======== INPUT FOR THIS TASK
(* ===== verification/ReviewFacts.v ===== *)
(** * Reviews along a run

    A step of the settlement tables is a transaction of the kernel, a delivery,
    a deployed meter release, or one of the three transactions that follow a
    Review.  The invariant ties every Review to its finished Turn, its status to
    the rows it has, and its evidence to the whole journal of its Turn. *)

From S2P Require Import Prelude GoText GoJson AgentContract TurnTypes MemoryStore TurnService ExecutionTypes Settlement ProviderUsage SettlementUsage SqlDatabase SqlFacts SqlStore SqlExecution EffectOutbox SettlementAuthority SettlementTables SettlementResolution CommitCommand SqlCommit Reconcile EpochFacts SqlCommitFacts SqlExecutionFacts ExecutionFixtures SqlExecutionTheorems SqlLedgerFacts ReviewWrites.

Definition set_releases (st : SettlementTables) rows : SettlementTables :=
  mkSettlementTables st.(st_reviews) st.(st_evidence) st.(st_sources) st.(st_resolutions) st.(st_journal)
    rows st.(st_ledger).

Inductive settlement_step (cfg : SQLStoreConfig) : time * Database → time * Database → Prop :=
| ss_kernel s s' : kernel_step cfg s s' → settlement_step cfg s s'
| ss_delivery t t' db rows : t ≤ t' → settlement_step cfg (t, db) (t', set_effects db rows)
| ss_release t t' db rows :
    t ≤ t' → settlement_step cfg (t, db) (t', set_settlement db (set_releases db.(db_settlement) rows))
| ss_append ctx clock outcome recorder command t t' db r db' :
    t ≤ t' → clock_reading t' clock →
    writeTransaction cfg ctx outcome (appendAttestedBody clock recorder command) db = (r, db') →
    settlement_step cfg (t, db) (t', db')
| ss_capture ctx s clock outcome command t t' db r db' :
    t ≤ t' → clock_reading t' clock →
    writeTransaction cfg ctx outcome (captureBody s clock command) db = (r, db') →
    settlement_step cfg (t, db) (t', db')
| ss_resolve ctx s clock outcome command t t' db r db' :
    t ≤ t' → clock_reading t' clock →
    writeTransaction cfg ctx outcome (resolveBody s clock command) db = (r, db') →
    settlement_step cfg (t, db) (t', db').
================
======== INPUT FOR THIS TASK
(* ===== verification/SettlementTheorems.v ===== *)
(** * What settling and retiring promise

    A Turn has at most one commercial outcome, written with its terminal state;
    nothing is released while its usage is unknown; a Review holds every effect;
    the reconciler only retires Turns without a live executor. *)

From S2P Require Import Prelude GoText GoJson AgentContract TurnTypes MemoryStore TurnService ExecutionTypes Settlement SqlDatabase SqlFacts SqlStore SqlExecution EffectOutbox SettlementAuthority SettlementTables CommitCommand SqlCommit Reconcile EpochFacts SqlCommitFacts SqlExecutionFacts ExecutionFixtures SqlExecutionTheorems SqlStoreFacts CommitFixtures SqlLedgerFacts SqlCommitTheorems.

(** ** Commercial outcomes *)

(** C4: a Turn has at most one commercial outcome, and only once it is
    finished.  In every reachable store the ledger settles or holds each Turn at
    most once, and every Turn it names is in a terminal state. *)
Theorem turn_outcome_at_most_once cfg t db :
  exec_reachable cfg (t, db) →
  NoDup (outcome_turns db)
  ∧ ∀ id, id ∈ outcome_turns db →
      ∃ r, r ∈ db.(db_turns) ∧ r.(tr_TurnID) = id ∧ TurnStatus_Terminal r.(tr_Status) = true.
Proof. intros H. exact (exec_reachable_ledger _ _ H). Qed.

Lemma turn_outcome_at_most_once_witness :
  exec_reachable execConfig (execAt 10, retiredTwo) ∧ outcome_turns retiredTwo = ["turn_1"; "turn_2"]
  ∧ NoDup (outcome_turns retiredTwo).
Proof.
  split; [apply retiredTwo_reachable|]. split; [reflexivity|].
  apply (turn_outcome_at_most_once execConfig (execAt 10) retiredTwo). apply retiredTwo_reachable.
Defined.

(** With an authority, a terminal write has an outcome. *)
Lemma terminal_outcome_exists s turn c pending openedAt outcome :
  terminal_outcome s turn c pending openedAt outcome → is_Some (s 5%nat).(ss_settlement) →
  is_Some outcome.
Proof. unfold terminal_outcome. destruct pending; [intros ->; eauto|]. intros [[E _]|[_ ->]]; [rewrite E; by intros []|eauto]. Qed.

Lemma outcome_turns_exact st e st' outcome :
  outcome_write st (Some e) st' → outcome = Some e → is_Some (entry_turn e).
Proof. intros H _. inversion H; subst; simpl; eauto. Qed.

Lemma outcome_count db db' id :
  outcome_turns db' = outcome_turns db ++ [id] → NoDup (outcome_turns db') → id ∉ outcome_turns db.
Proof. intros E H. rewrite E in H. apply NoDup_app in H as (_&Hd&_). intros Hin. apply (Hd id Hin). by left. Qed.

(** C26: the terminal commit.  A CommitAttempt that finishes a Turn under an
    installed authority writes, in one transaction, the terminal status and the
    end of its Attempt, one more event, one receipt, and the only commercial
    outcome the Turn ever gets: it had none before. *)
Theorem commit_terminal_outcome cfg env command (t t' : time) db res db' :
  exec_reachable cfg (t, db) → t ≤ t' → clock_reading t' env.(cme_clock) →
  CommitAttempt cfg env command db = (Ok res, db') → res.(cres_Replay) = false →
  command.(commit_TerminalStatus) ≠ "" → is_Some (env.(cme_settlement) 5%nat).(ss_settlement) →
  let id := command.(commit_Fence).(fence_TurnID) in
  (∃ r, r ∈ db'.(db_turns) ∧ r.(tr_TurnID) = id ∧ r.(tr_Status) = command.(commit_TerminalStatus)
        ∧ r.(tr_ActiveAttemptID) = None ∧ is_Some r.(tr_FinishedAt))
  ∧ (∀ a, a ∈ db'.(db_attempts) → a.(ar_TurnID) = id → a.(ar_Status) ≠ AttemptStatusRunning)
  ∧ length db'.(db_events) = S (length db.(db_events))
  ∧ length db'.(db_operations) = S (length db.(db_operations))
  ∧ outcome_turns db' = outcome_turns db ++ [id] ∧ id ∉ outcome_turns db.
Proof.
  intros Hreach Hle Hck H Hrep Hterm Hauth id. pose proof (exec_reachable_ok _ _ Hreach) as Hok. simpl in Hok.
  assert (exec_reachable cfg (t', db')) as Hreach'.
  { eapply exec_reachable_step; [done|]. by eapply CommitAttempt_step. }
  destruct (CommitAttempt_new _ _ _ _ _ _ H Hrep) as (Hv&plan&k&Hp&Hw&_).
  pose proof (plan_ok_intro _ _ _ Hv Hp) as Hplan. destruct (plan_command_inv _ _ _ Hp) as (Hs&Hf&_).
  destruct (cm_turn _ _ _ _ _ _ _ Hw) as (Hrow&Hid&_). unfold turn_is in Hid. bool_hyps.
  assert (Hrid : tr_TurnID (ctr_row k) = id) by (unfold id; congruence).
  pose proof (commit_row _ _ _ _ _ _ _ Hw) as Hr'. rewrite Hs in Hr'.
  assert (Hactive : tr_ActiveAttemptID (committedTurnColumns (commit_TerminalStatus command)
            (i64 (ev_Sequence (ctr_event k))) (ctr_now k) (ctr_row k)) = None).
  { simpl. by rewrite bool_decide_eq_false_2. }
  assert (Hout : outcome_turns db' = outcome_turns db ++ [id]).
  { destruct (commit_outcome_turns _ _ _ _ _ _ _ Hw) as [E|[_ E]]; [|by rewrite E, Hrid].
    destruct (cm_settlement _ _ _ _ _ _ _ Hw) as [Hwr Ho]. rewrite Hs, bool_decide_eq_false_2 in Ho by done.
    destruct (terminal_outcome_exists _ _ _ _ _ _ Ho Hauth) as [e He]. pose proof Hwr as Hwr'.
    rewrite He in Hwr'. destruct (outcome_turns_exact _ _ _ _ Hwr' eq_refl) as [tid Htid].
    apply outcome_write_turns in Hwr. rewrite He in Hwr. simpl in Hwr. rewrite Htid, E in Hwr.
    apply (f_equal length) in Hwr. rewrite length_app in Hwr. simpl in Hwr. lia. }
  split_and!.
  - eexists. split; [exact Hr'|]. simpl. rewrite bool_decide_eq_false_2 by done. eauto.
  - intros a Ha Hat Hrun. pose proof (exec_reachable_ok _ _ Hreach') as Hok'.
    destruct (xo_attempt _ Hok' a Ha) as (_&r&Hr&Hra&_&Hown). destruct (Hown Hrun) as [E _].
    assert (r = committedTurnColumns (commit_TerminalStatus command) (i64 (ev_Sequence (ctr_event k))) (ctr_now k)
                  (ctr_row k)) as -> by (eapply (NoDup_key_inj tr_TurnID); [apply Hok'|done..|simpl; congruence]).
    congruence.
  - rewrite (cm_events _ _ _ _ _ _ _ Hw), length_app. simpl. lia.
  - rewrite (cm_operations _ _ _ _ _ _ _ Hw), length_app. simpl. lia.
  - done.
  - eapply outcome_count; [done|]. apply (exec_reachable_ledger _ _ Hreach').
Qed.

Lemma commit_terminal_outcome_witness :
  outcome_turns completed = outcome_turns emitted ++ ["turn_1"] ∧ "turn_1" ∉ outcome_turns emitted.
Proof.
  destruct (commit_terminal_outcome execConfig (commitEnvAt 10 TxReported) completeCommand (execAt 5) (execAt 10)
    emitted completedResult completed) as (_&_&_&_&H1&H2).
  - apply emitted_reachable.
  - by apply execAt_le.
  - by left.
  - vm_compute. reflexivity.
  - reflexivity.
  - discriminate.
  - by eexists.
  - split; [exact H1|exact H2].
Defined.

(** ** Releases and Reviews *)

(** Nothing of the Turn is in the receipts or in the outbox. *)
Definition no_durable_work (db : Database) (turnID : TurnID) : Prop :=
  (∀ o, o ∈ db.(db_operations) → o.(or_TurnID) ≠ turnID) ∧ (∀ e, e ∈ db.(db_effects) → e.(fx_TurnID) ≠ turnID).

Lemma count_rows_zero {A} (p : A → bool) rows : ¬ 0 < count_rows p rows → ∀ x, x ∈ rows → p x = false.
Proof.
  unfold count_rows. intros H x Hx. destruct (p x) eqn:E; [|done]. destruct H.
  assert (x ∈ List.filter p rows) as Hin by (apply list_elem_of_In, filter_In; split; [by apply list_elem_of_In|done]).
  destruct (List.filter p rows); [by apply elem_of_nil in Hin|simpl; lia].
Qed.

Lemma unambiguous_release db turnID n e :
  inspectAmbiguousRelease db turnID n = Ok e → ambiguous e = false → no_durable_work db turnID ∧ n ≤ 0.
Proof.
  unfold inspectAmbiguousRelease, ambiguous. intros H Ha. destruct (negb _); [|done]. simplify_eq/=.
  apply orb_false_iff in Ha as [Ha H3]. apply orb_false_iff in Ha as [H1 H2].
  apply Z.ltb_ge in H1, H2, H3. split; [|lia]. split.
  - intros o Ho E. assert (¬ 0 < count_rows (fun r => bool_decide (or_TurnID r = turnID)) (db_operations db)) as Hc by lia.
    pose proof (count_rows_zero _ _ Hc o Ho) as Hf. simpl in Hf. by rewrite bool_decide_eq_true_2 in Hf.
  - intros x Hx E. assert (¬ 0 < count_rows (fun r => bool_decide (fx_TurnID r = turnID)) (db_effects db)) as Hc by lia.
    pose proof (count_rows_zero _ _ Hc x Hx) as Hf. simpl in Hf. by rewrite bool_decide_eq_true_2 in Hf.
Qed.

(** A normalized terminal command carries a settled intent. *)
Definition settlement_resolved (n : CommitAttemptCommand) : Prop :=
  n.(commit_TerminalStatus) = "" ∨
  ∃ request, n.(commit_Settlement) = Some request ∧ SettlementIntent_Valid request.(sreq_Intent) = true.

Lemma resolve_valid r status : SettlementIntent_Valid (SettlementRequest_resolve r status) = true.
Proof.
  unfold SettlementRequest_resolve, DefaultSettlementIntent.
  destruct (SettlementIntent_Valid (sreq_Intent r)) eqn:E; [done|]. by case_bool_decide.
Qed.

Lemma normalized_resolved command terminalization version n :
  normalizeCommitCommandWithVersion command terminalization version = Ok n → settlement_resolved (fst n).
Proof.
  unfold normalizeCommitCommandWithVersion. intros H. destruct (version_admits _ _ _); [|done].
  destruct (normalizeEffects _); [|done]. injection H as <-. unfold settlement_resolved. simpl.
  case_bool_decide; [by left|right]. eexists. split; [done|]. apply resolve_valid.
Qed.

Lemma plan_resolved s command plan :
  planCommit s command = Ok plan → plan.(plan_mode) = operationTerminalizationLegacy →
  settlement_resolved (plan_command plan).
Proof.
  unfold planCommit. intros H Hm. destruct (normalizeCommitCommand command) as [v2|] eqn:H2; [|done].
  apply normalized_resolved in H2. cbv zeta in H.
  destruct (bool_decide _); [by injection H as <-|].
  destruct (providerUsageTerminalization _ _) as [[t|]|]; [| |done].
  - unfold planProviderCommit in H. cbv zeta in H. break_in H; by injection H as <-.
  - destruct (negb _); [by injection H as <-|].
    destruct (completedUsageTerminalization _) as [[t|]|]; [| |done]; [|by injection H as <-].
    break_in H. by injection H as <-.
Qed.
================
======== INPUT FOR THIS TASK
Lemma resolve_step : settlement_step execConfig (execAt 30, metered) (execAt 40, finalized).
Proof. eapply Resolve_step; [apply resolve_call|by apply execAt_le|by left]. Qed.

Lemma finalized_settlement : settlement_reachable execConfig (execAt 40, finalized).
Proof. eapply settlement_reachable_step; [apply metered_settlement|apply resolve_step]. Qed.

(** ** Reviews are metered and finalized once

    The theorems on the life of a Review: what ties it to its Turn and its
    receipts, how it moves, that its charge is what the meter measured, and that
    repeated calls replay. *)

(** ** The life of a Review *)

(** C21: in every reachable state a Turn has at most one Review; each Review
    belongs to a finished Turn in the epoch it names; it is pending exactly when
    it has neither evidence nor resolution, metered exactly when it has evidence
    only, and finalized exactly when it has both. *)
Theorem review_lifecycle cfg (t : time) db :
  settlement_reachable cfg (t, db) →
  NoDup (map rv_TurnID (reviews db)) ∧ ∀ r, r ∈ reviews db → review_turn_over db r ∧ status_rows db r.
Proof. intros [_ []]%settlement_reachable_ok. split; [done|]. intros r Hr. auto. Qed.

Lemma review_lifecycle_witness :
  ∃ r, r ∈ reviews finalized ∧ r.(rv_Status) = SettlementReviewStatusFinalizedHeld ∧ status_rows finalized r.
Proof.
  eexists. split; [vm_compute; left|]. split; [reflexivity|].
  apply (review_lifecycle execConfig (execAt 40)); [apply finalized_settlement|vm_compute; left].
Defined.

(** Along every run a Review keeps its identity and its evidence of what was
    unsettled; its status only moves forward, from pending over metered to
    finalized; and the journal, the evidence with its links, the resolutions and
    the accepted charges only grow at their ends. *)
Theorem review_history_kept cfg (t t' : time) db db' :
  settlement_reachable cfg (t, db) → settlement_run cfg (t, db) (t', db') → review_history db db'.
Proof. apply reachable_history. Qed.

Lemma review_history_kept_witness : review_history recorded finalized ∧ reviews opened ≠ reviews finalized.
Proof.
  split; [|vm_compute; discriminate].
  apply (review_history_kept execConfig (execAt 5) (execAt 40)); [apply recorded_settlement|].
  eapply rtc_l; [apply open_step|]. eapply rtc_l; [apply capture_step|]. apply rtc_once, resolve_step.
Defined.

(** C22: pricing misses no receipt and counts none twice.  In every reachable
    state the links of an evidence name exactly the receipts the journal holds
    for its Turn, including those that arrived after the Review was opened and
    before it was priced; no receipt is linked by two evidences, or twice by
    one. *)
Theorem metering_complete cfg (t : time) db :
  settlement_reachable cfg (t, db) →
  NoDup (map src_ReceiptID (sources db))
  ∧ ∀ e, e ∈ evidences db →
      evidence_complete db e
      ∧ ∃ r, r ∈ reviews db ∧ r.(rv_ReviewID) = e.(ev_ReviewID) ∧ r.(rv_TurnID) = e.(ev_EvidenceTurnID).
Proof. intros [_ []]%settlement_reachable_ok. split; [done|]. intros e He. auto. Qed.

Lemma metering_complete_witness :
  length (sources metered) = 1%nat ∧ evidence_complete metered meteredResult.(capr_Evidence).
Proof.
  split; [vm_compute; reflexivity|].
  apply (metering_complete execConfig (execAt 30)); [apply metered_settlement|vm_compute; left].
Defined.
================
→ **DIRECTIONS FOR THIS TASK**
Starting with the line above that holds "outcome_turns completed = outcome_turns" and stopping with the line that holds "(∀ o, o ∈ db.(db_operations)", reproduce each line exactly, omitting all other lines.

→ **TASK OUTPUT**
  outcome_turns completed = outcome_turns emitted ++ ["turn_1"] ∧ "turn_1" ∉ outcome_turns emitted.
Proof.
  destruct (commit_terminal_outcome execConfig (commitEnvAt 10 TxReported) completeCommand (execAt 5) (execAt 10)
    emitted completedResult completed) as (_&_&_&_&H1&H2).
  - apply emitted_reachable.
  - by apply execAt_le.
  - by left.
  - vm_compute. reflexivity.
  - reflexivity.
  - discriminate.
  - by eexists.
  - split; [exact H1|exact H2].
Defined.

(** ** Releases and Reviews *)

(** Nothing of the Turn is in the receipts or in the outbox. *)
Definition no_durable_work (db : Database) (turnID : TurnID) : Prop :=
  (∀ o, o ∈ db.(db_operations) → o.(or_TurnID) ≠ turnID) ∧ (∀ e, e ∈ db.(db_effects) → e.(fx_TurnID) ≠ turnID).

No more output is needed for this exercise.